So I went back to the allergist's office yesterday. To put it mildly it didn't go well. We went round and round. I got fed up and walked out of the appointment. I have no plans to go back to that clinic. I heard for the millionth time that perfume can't cause anaphylaxis it can only "irritate the lungs". Riiiiiiight. Everytime I hear that I want to scream. I asked what in the world the difference is because I can guarantee you that to the person in the ER or ICU there's not one. I don't care what you call it but I promise perfume can drop me like a stone.
I also got the typical lecture about how often I use my epipen. Its like doctors think that somehow this all escaped me. No I was clearly unaware that using an epipen could seriously impact my heart. It's only my heart that is racing and going berserk. Yep I completely missed that the last time I was hooked to a crash cart after epinephrine was administered. The doctor also did the epinephrine is a serious medicine and should only be used in emergencies lecture. So apparently I also completely missed the signs of when I should use an epipen. I was under the impression I should use it when I'm doing badly enough we need to call 911 or to you know maybe take the medicine early enough so I don't have to call 911. Maybe I was wrong. Maybe next time I should just wait till I stop breathing completely and someone else has to administer it. Yeah that sounds like a fantastic idea. Or I guess I'm just unaware of what anaphylaxis is. I don't know what else to call it when your throat swells closed, you
have an audible stridor, severe respiratory distress to the point of
turning blue, itchiness in the mouth, blood pressure that drops like a
stone, heart rate that goes bananas, turn bright red and burning hot
before turning whiter than a sheet from not breathing, tingling in the
mouth, tingling in the hands, dizziness, and that wonderful sense of
impending doom i.e. utter panic. Last time I checked that was called
anaphylaxis. But hey according to the guy with the degree I'm wrong so clearly he's right. Riiiiiiiiiiiight.
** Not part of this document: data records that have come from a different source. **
(* ===== verification/Transfers.v ===== *)
(** The procedures of the daemon that send or receive a file through a program
    or from a directory: daemon/tar.c, daemon/compress.c, daemon/base64.c,
    daemon/cpio.c, ls0 of daemon/ls.c and daemon/find.c.

    The pipe to a program that popen (3) starts is the file of the transfer
    ([d_file] of DaemonProto.v); which file that is depends on the command
    line. *)

From S2P Require Import Prelude Xdr Protocol Handle Utils Conn LibProtoSpec DaemonProto DaemonSpec Command Guestfsd LibFile.
From Stdlib Require Import Ascii.

Open Scope Z_scope.
#[local] Arguments String.append : simpl nomatch.

(** * The outside *)

(** The results of readdir (3) and closedir (3); [None]: success. *)
Record dir_stream := mk_dir_stream {
  ds_names : list string;
  ds_readdir : option Z;
  ds_closedir : option Z
}.

Record transfer_world := mk_transfer_world {
  tw_sysroot : string;
  tw_popen : string -> guest_file;                 (* the pipe of a command *)
  tw_stat : string -> Z + bool;                    (* errno, or whether it is a directory *)
  tw_opendir : string -> Z + dir_stream;
  tw_prog_exists : string -> bool;
  tw_random_name : string -> Z + string;
  tw_open : string -> option Z;                    (* errno of creating a file *)
  tw_fchown : string -> option Z;
  tw_mkstemp : string -> Z + string;
  tw_read_file : string -> option (list byte);
  tw_exclude_write : list write_ev;
  tw_exclude_close : option Z
}.

Definition EPERM : Z := 1.
Definition ENOTSUP : Z := 95.

(** fread (3) of at most [n] bytes: the data, whether an error was met, and the
    results left.  The end of file stays. *)
Fixpoint fread_run (n : nat) (q : list read_ev) : list byte * bool * list read_ev :=
  if (n =? 0)%nat then ([], false, q) else
  match q with
  | [] => ([], false, [])
  | RdErr _ :: q' => ([], true, q')
  | RdData [] :: _ => ([], false, q)
  | RdData bs :: q' =>
      if (n <? length bs)%nat then (take n bs, false, RdData (drop n bs) :: q')
      else let '(x, e, q'') := fread_run (n - length bs) q' in (bs ++ x, e, q'')
  end.

Definition strchr_newline (s : string) : bool := negb (bool_decide (no_byte LF (bytes_of_string s))).

Section transfers.
Context (W : transfer_world).

Definition reply_and {A} (m : dm unit) (r : A) : dm A := m ;;; ret r.
Definition shell_quote (s : string) : string := print_shell_quote s.
Definition sysroot_quote (s : string) : string := print_sysroot_shell_quote (tw_sysroot W) s.

(** popen (3): nothing has been written to the new pipe. *)
Definition new_pipe (f : guest_file) : guest_file := f <| gf_offset := 0 |> <| gf_data := [] |>.
Definition popen (cmd : string) : dm (option Z) := fun d =>
  let d := d <| d_file := new_pipe (tw_popen W cmd) |> in (Ret (gf_open (d_file d)), d).
Definition fread : dm (list byte * bool) := fun d =>
  let '(buf, e, q) := fread_run (Z.to_nat GUESTFS_MAX_CHUNK_SIZE) (gf_read (d_file d)) in
  (Ret (buf, e), d <| d_file; gf_read := q |>).
(** pclose (3) returns something else than 0. *)
Definition pclose_fails : dm bool := gets (fun d => match gf_close (d_file d) with Some _ => true | None => false end).

(** ** Sending the output of a program *)

(** [while ((r = fread (..)) > 0)]: [None] when [send_file_write] failed,
    otherwise whether [ferror (fp)].  Every turn but the last reads something. *)
Fixpoint output_loop (fuel : nat) (err : bool) : dm (option bool) :=
  let* (buf, e) := fread in
  let err := err || e in
  match buf with
  | [] => ret (Some err)
  | _ =>
      match fuel with
      | O => halt OutOfFuel
      | S fuel' =>
          r <- send_file_write buf ;;
          if r <? 0 then ret None else output_loop fuel' err
      end
  end.

(** From the reply on, when the data has been sent and the transfer is closed. *)
Definition close_output : dm Z :=
  bad <- pclose_fails ;;
  if bad : bool then send_file_end 1 ;;; ret (-1)
  else r <- send_file_end 0 ;; if is_true r then ret (-1) else ret 0.
Definition send_output : dm Z := fun d =>
  (DaemonProto.reply None ;;;
   r <- output_loop (script_bytes (gf_read (d_file d))) false ;;
   match r with
   | None => ret (-1)
   | Some true => send_file_end 1 ;;; ret (-1)
   | Some false => close_output
   end) d.
(** popen and the rest. *)
Definition run_output (cmd : string) : dm Z :=
  e <- popen cmd ;;
  match e with
  | Some e => reply_and (reply_with_perror_errno e cmd) (-1)
  | None => send_output
  end.

(** stat of the sysroot path: [true] when it is a directory. *)
Definition stat_isdir (dir : string) (display : string) (k : bool -> dm Z) : dm Z :=
  match tw_stat W (tw_sysroot W +:+ dir) with
  | inl e => reply_and (reply_with_perror_errno e display) (-1)
  | inr isdir => k isdir
  end.

(** * daemon/compress.c *)

Definition do_compressX_out (file filter : string) (is_device : bool) : dm Z :=
  run_output (if negb is_device then filter +:+ " " +:+ sysroot_quote file
              else filter +:+ " < " +:+ shell_quote file).

Definition not_available (prog : string) : string :=
  "compression type " +:+ prog +:+ " is not supported, because external program '" +:+ prog +:+
  "' is not available in the appliance".
(** The program [prog] with the levels it has. *)
Definition level_filter (prog : string) (lowest level : Z) : dm (option string) :=
  if negb (tw_prog_exists W prog) then reply_and (reply_with_error_errno ENOTSUP (bytes_of_string (not_available prog))) None
  else if level =? -1 then ret (Some (prog +:+ " -c"))
  else if (lowest <=? level) && (level <=? 9) then ret (Some (prog +:+ " -c -" +:+ pretty level))
  else reply_and (DaemonProto.reply_with_error (prog +:+ ": incorrect value for level parameter")) None.
Definition get_filter (ctype : string) (level : Z) : dm (option string) :=
  if STREQ ctype "compress" then
    if negb (tw_prog_exists W "compress")
    then reply_and (reply_with_error_errno ENOTSUP (bytes_of_string (not_available "compress"))) None
    else if negb (level =? -1)
    then reply_and (DaemonProto.reply_with_error "compress: cannot use optional level parameter with this compression type") None
    else ret (Some "compress -c")
  else if STREQ ctype "gzip" then level_filter "gzip" 1 level
  else if STREQ ctype "bzip2" then level_filter "bzip2" 1 level
  else if STREQ ctype "xz" then level_filter "xz" 0 level
  else if STREQ ctype "lzop" then level_filter "lzop" 1 level
  else reply_and (DaemonProto.reply_with_error "unknown compression type") None.
Definition compress_with (ctype file : string) (level : Z) (is_device : bool) : dm Z := fun d =>
  let level := if Z.testbit (d_optargs_bitmask d) 0 then level else -1 in
  (filter <- get_filter ctype level ;;
   match filter with
   | None => ret (-1)
   | Some filter => do_compressX_out file filter is_device
   end) d.
Definition do_compress_out (ctype file : string) (level : Z) : dm Z := compress_with ctype file level false.
Definition do_compress_device_out (ctype file : string) (level : Z) : dm Z := compress_with ctype file level true.

(** * daemon/base64.c *)

Definition do_base64_out (file : string) : dm Z :=
  stat_isdir file ("stat: " +:+ file) (fun isdir =>
    if isdir : bool then reply_and (DaemonProto.reply_with_error (file +:+ ": is a directory")) (-1)
    else run_output ("base64 " +:+ shell_quote (tw_sysroot W +:+ file))).

(** write_cb, which is the same in daemon/tar.c. *)
Definition pipe_write_cb (buf : list byte) : dm Z := xwrite_file buf.
(** An error before the transfer: the rest of the file is received first. *)
Definition cancel_and (m : dm unit) : dm Z := cancel_receive ;;; m ;;; ret (-1).

Definition do_base64_in (file : string) : dm Z :=
  let cmd := "base64 -d -i > " +:+ sysroot_quote file in
  e <- popen cmd ;;
  match e with
  | Some e => cancel_and (reply_with_perror_errno e cmd)
  | None =>
      r <- receive_file (Some pipe_write_cb) ;;
      if r =? -1 then cancel_and (DaemonProto.reply_with_error ("write error on file: " +:+ file))
      else if r =? -2 then reply_and (DaemonProto.reply_with_error "file upload cancelled") (-1)
      else
        bad <- pclose_fails ;;
        if bad : bool then reply_and (DaemonProto.reply_with_error ("base64 subcommand failed on file: " +:+ file)) (-1)
        else ret 0
  end.

(** * daemon/cpio.c *)

Definition do_cpio_out (dir format : string) : dm Z := fun d =>
  stat_isdir dir ("stat: " +:+ dir) (fun isdir =>
    if negb isdir then reply_and (DaemonProto.reply_with_error (dir +:+ ": not a directory")) (-1)
    else
      let given := Z.testbit (d_optargs_bitmask d) 0 in
      if given && STRNEQ format "newc" && STRNEQ format "crc"
      then reply_and (DaemonProto.reply_with_error (format +:+ ": format must be 'newc' or 'crc'")) (-1)
      else run_output ("cd " +:+ shell_quote (tw_sysroot W +:+ dir) +:+ " && find -print0 | cpio -0 -o -H " +:+
                       (if given then format else "newc") +:+ " --quiet")) d.

(** * daemon/tar.c *)

Definition optgroup_xz_available : bool := tw_prog_exists W "xz".

(** 1, 0, or -1 after the transfer was cancelled and an error was replied. *)
Definition is_chown_supported (dir : string) : dm Z :=
  match tw_random_name W (tw_sysroot W +:+ dir +:+ "/XXXXXXXX.XXX") with
  | inl e => cancel_and (reply_with_perror_errno e "random_name")
  | inr buf =>
      match tw_open W buf with
      | Some e => cancel_and (reply_with_perror_errno e dir)
      | None =>
          match tw_fchown W buf with
          | Some e => if e =? EPERM then ret 0 else cancel_and (reply_with_perror_errno e "unexpected error in fchown")
          | None => ret 1
          end
      end
  end.

(** Without one final newline; the string ends at the first NUL. *)
Definition strip_newline (bs : list byte) : list byte :=
  match rev bs with
  | b :: r => if Byte.eqb b LF then rev r else bs
  | [] => bs
  end.
Definition read_error_file (error_file : string) : string :=
  match tw_read_file W error_file with
  | None => "(no error)"
  | Some str => string_of_bytes (until_nul (strip_newline str))
  end.

Definition compress_filter (compress : string) : option string :=
  if STREQ compress "compress" then Some " --compress"
  else if STREQ compress "gzip" then Some " --gzip"
  else if STREQ compress "bzip2" then Some " --bzip2"
  else if STREQ compress "xz" then Some " --xz"
  else if STREQ compress "lzop" then Some " --lzop"
  else None.
Definition filter_for (mask : Z) (compress : string) : option string :=
  if Z.testbit mask 0 then compress_filter compress else Some "".

Definition tar_in_command (dir filter error_file : string) (chown_supported : Z) : string :=
  "tar -C " +:+ sysroot_quote dir +:+ filter +:+ " -xf - " +:+
  (if is_true chown_supported then "" else "--no-same-owner ") +:+ "2> " +:+ error_file.

(** From [popen] on. *)
Definition tar_in_run (dir cmd error_file : string) : dm Z :=
  e <- popen cmd ;;
  match e with
  | Some e => cancel_and (reply_with_perror_errno e cmd)
  | None =>
      r <- receive_file (Some pipe_write_cb) ;;
      if r =? -1 then
        cancel_and (DaemonProto.reply_with_error
          ("write error on directory: " +:+ dir +:+ ": " +:+ read_error_file error_file))
      else if r =? -2 then reply_and (DaemonProto.reply_with_error "file upload cancelled") (-1)
      else
        bad <- pclose_fails ;;
        if bad : bool then
          reply_and (DaemonProto.reply_with_error
            ("tar subcommand failed on directory: " +:+ dir +:+ ": " +:+ read_error_file error_file)) (-1)
        else ret 0
  end.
I've come to the conclusion that doctors use people like dartboards. (I said doctors not nurses for a reason. If health care was run by EMTs and nurses things would probably go much better.) They throw medicines and treatments at you until something sort of kind of sticks. Well if nothing sticks then clearly you're beyond their help or better yet you're to blame. The greatest irony of the whole situation is that I typically wait till the last minute to use an epipen. I have been flat out fussed at by the EMTs that have shown up at the house because I waited so long. When I have to deal with idiot doctors I want to make them go work a few days in the ER to remember that medicine doesn't always fit into your nice perfect little box. Instead of giving up on the patient or punting them to someone else maybe you, the doctor, are the problem.
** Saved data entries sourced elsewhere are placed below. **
(* ===== verification/Fuse.v ===== *)
(** src/fuse.c: the guest's file system mounted on the host through FUSE.

    Each operation is a callback of libfuse that calls the API and returns 0 or
    a negated errno; three caches, filled by readdir, keep attributes, extended
    attributes and links for a short time.  libfuse, gnulib's hash tables and
    the calls of the API are parameters. *)

From S2P Require Import Prelude Handle Events Conn LibProto Utils Config Lifecycle Drives Command Guestfsd LibFile.
From Stdlib Require Import Ascii.
Local Open Scope Z_scope.

(** * The directory caches *)

(** gnulib's hash tables of entries with a path name: [None] is NULL, when
    there is no memory.  [hash_remove_if] is hash_do_for_each with a function
    that deletes some of the entries. *)
Class Hash (T : Type -> Type) := {
  hash_initialize {A} : option (T A);
  hash_lookup {A} : T A -> string -> option A;
  hash_delete {A} : T A -> string -> T A;
  hash_insert {A} : T A -> string -> A -> option (T A);
  hash_remove_if {A} : (A -> bool) -> T A -> T A
}.

Class HashLaws (T : Type -> Type) `{Hash T} := {
  hash_lookup_initialize {A} (t : T A) p : hash_initialize = Some t -> hash_lookup t p = None;
  hash_lookup_delete {A} (t : T A) p q :
    hash_lookup (hash_delete t p) q = if decide (p = q) then None else hash_lookup t q;
  hash_lookup_insert {A} (t t' : T A) p x q : hash_lookup t p = None -> hash_insert t p x = Some t' ->
    hash_lookup t' q = if decide (p = q) then Some x else hash_lookup t q;
  hash_lookup_remove_if {A} (f : A -> bool) (t : T A) p :
    hash_lookup (hash_remove_if f t) p =
    match hash_lookup t p with Some x => if f x then None else Some x | None => None end
}.

(** struct entry_common, with the value the table is for. *)
Record entry (A : Type) := mk_entry { timeout : Z; value : A }.
Arguments mk_entry {A}.
Arguments timeout {A}.
Arguments value {A}.

(** struct stat, with nanoseconds. *)
Record fstat := mk_fstat {
  s_dev : Z; s_ino : Z; s_mode : Z; s_nlink : Z; s_uid : Z; s_gid : Z; s_rdev : Z; s_size : Z; s_blksize : Z;
  s_blocks : Z; s_atime : Z; s_atime_nsec : Z; s_mtime : Z; s_mtime_nsec : Z; s_ctime : Z; s_ctime_nsec : Z
}.
Record dirent := mk_dirent { d_ino : Z; d_ftyp : ascii; d_name : string }.
Record statvfs := mk_statvfs {
  f_bsize : Z; f_frsize : Z; f_blocks : Z; f_bfree : Z; f_bavail : Z; f_files : Z; f_ffree : Z; f_favail : Z;
  f_fsid : Z; f_flag : Z; f_namemax : Z
}.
I've met a lot of people that wonder why I have such a bad attitude about doctors. Days like yesterday are exactly why I'm such a sour puss. It doesn't make anyone happy to be dumped by one doctor and punted by another. It's frustrating beyond all reason to be lectured again and again. It's infuriating to be poked and prodded endlessly with no answers or end in sight. The worst part is there is no amount of explaining or hospital reports that will convince some doctors. Moments like this are when my desire to take my hands off the wheel comes flaring up. By that I mean I want to say well fine if everything you said is true then I can stop all of this medicine and we'll just see what happens. I can just not bother going to the doctor because clearly you have no idea what to do with me. Based off my hospital records you don't seem to be doing me much good either. It's also moments like this which reinforce my standing opinions of not dealing with doctors until I'm seriously, seriously ill and that modern medicine treats people like one of two things idiots or dartboards. Which I am neither.